Problem to work on
Start at the line with "Some v => Ok v" in the records below, stop at the line with "file_mime_type : option string;", and return every line in that span exactly, the two end lines included.

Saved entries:
(** * google-documents: entity wrappers, factory and manager

    A shallow embedding of [google_documents/entities/file.py],
    [google_documents/entities/manager.py] and
    [google_documents/entities/sheet.py].

    Conventions of the embedding.
    - Attributes carry the types the class annotations declare
      ([id: str], [name: str], [index: int], [title: str], float colour
      channels); an attribute whose constructor default is [None] is an
      [option].
    - A Python exception is a value of [exn]; a call that may raise
      returns a [result].
    - The remote service is an oracle [server]; a request reaches it only
      through [execute], which also appends the request to the trace of
      executed requests.  Building a request is pure, as it is in
      googleapiclient. *)

From Stdlib Require Import ZArith String Ascii List.
From stdpp Require Import base option gmap strings list pretty.

Local Open Scope string_scope.
Local Open Scope Z_scope.

(** ** Exceptions *)

Inductive exn : Type :=
| AssertionError (msg : string)
| KeyError (key : string)
| AttributeError (msg : string)
| HttpError (status : Z)
| OtherError (msg : string).

Inductive result (A : Type) : Type :=
| Ok (a : A)
| Raise (e : exn).
Arguments Ok {A} a.
Arguments Raise {A} e.

Definition result_bind {A B} (r : result A) (k : A → result B) : result B :=
  match r with
  | Ok a => k a
  | Raise e => Raise e
  end.

(** [d[k]] on a dict with string keys. *)
Definition dict_getitem {V} (d : gmap string V) (k : string) : result V :=
  match d !! k with
  | Some v => Ok v
  | None => Raise (KeyError k)
  end.

(** ** Python formatting of the values the code interpolates *)

(** [f"{b}"] for a bool. *)
Definition format_bool (b : bool) : string :=
  if b then "True" else "False".

(** [f"{s}"] for a [str] attribute that may be [None]. *)
Definition format_opt_str (s : option string) : string :=
  match s with
  | Some s => s
  | None => "None"
  end.

(** Truthiness of a [str] attribute that may be [None]: [None] and the
    empty string are false. *)
Definition truthy_opt_str (s : option string) : bool :=
  match s with
  | Some (String _ _) => true
  | _ => false
  end.

(** [a or b] on such attributes. *)
Definition or_opt_str (a b : option string) : option string :=
  if truthy_opt_str a then a else b.

(** ** Drive file wrappers (file.py) *)

(** The four classes of the hierarchy
    GoogleDriveFile > GoogleDriveFolder,
    GoogleDriveFile > GoogleDriveDocument > GoogleDriveSpreadsheet. *)
Inductive file_class : Type :=
| ClsGoogleDriveFile
| ClsGoogleDriveFolder
| ClsGoogleDriveDocument
| ClsGoogleDriveSpreadsheet.

Global Instance file_class_eq_dec : EqDecision file_class.
Proof. solve_decision. Defined.

(** [cls.__name__] *)
Definition class_name (c : file_class) : string :=
  match c with
  | ClsGoogleDriveFile => "GoogleDriveFile"
  | ClsGoogleDriveFolder => "GoogleDriveFolder"
  | ClsGoogleDriveDocument => "GoogleDriveDocument"
  | ClsGoogleDriveSpreadsheet => "GoogleDriveSpreadsheet"
  end.

(** An instance: its class, and the attributes [__init__] sets.
    [set_item_value_input_option] is the class attribute of
    GoogleDriveSpreadsheet, "RAW" unless the instance overrides it. *)
Record GoogleDriveFile : Type := mkFile {
  file_cls : file_class;
  file_id : string;
  file_name : option string;
  file_mime_type : option string;
  file_set_item_value_input_option : string
}.

(** [cls(id, name, mime_type)], GoogleDriveFile.__init__ *)
Definition file_init (c : file_class) (id : string)
    (name mime_type : option string) : GoogleDriveFile :=
  {| file_cls := c; file_id := id; file_name := name;
     file_mime_type := mime_type;
     file_set_item_value_input_option := "RAW" |}.

(** A raw item is the JSON object of a Drive file resource.  The wrappers
    read its [id], [name] and [mimeType] members, which the Drive API
    types as strings; the embedding keeps the string-valued members. *)
Abbreviation item := (gmap string string).

(** GoogleDriveFile.from_item, a classmethod inherited by every class. *)
Definition GoogleDriveFile_from_item (c : file_class) (it : item)
    : result GoogleDriveFile :=
  result_bind (dict_getitem it "id") (λ id,
  Ok (file_init c id (it !! "name") (it !! "mimeType"))).

(** GoogleDriveFile.__eq__ *)
Definition GoogleDriveFile_eq (self other : GoogleDriveFile) : bool :=
  String.eqb (file_id self) (file_id other).

(** GoogleDriveFile.__repr__ *)
Definition GoogleDriveFile_repr (self : GoogleDriveFile) : string :=
  "<" +:+ class_name (file_cls self) +:+ ": " +:+ file_id self +:+ " - "
      +:+ format_opt_str (file_name self) +:+ ">".

(** [f"{obj}"]: GoogleDriveFolder defines [__str__], the other classes
    fall back to [__repr__]. *)
Definition format_file (self : GoogleDriveFile) : string :=
  match file_cls self with
  | ClsGoogleDriveFolder => format_opt_str (file_name self)
  | _ => GoogleDriveFile_repr self
  end.

(** ** The API client (googleapiclient) *)

(** Credentials of a service account, as oauth2client builds them from a
    key file and a list of scopes. *)
Record credentials : Type := mkCredentials {
  cred_key : string;
  cred_scopes : list string
}.

(** A client bound to one API, as [discovery.build] returns it. *)
Record service : Type := mkService {
  svc_resource_name : string;
  svc_version : string;
  svc_credentials : credentials
}.

(** A cell of a range, and the rows a range read or write carries. *)
Inductive cell : Type :=
| CellNone
| CellBool (b : bool)
| CellInt (z : Z)
| CellFloat (bits : Z)
| CellStr (s : string).

Abbreviation values := (list (list cell)).

(** The requests the wrappers build.  A constructor is what the chain
    [service.files().get(...)] and the like returns: a request object
    that has not been sent. *)
Inductive request : Type :=
| FilesGet (svc : service) (fileId : string)
| FilesList (svc : service) (q spaces fields : string)
| FilesCopy (svc : service) (fileId : string) (body_name : string)
| FilesDelete (svc : service) (fileId : string)
| FilesUpdate (svc : service) (fileId addParents fields : string)
| ValuesGet (svc : service) (spreadsheetId range : string)
| ValuesClear (svc : service) (spreadsheetId range body_range : string)
| ValuesUpdate (svc : service) (spreadsheetId range : string)
    (body_values : values) (valueInputOption : string)
| BatchUpdateDeleteSheet (svc : service) (spreadsheetId : string)
    (sheetId : option Z).

(** Response bodies.  The code reads the optional member [files] of a
    list response and the optional member [values] of a range; every
    other body is handed back to the caller as it is. *)
Record file_list : Type := mkFileList { fl_files : option (list item) }.
Record value_range : Type := mkValueRange { vr_values : option values }.
Inductive json_body : Type := JsonBody (text : string).

Definition response_of (r : request) : Type :=
  match r with
  | FilesGet _ _ => item
  | FilesList _ _ _ _ => file_list
  | FilesCopy _ _ _ => item
  | FilesDelete _ _ => json_body
  | FilesUpdate _ _ _ _ => json_body
  | ValuesGet _ _ _ => value_range
  | ValuesClear _ _ _ _ => json_body
  | ValuesUpdate _ _ _ _ _ => json_body
  | BatchUpdateDeleteSheet _ _ _ => json_body
  end.

(** ** Computations that talk to the remote service

    The state is the list of requests executed so far, oldest first.  An
    exception keeps the state reached when it was raised. *)
Abbreviation trace := (list request).

Definition M (A : Type) : Type := trace → result A * trace.

Definition ret {A} (a : A) : M A := λ tr, (Ok a, tr).

Definition raise {A} (e : exn) : M A := λ tr, (Raise e, tr).

Definition bind {A B} (m : M A) (k : A → M B) : M B := λ tr,
  match m tr with
  | (Ok a, tr') => k a tr'
  | (Raise e, tr') => (Raise e, tr')
  end.

(** A pure step that may raise. *)
Definition lift {A} (r : result A) : M A := λ tr, (r, tr).

Notation "'let!' x ':=' m 'in' k" := (bind m (λ x, k))
  (at level 10, x name, m at level 100, k at level 200,
   format "'let!'  x  ':='  m  'in' '//' k").

(** [try: body except HttpError: handler] *)
Definition except_HttpError {A} (body : M A) (handler : M A) : M A := λ tr,
  match body tr with
  | (Raise (HttpError _), tr') => handler tr'
  | outcome => outcome
  end.

(** [sep.join(parts)] *)
Fixpoint str_join (sep : string) (parts : list string) : string :=
  match parts with
  | [] => ""
  | [p] => p
  | p :: rest => p +:+ sep +:+ str_join sep rest
  end.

Solution
  | Some v => Ok v
  | None => Raise (KeyError k)
  end.

(** ** Python formatting of the values the code interpolates *)

(** [f"{b}"] for a bool. *)
Definition format_bool (b : bool) : string :=
  if b then "True" else "False".

(** [f"{s}"] for a [str] attribute that may be [None]. *)
Definition format_opt_str (s : option string) : string :=
  match s with
  | Some s => s
  | None => "None"
  end.

(** Truthiness of a [str] attribute that may be [None]: [None] and the
    empty string are false. *)
Definition truthy_opt_str (s : option string) : bool :=
  match s with
  | Some (String _ _) => true
  | _ => false
  end.

(** [a or b] on such attributes. *)
Definition or_opt_str (a b : option string) : option string :=
  if truthy_opt_str a then a else b.

(** ** Drive file wrappers (file.py) *)

(** The four classes of the hierarchy
    GoogleDriveFile > GoogleDriveFolder,
    GoogleDriveFile > GoogleDriveDocument > GoogleDriveSpreadsheet. *)
Inductive file_class : Type :=
| ClsGoogleDriveFile
| ClsGoogleDriveFolder
| ClsGoogleDriveDocument
| ClsGoogleDriveSpreadsheet.

Global Instance file_class_eq_dec : EqDecision file_class.
Proof. solve_decision. Defined.

(** [cls.__name__] *)
Definition class_name (c : file_class) : string :=
  match c with
  | ClsGoogleDriveFile => "GoogleDriveFile"
  | ClsGoogleDriveFolder => "GoogleDriveFolder"
  | ClsGoogleDriveDocument => "GoogleDriveDocument"
  | ClsGoogleDriveSpreadsheet => "GoogleDriveSpreadsheet"
  end.

(** An instance: its class, and the attributes [__init__] sets.
    [set_item_value_input_option] is the class attribute of
    GoogleDriveSpreadsheet, "RAW" unless the instance overrides it. *)
Record GoogleDriveFile : Type := mkFile {
  file_cls : file_class;
  file_id : string;
  file_name : option string;
  file_mime_type : option string;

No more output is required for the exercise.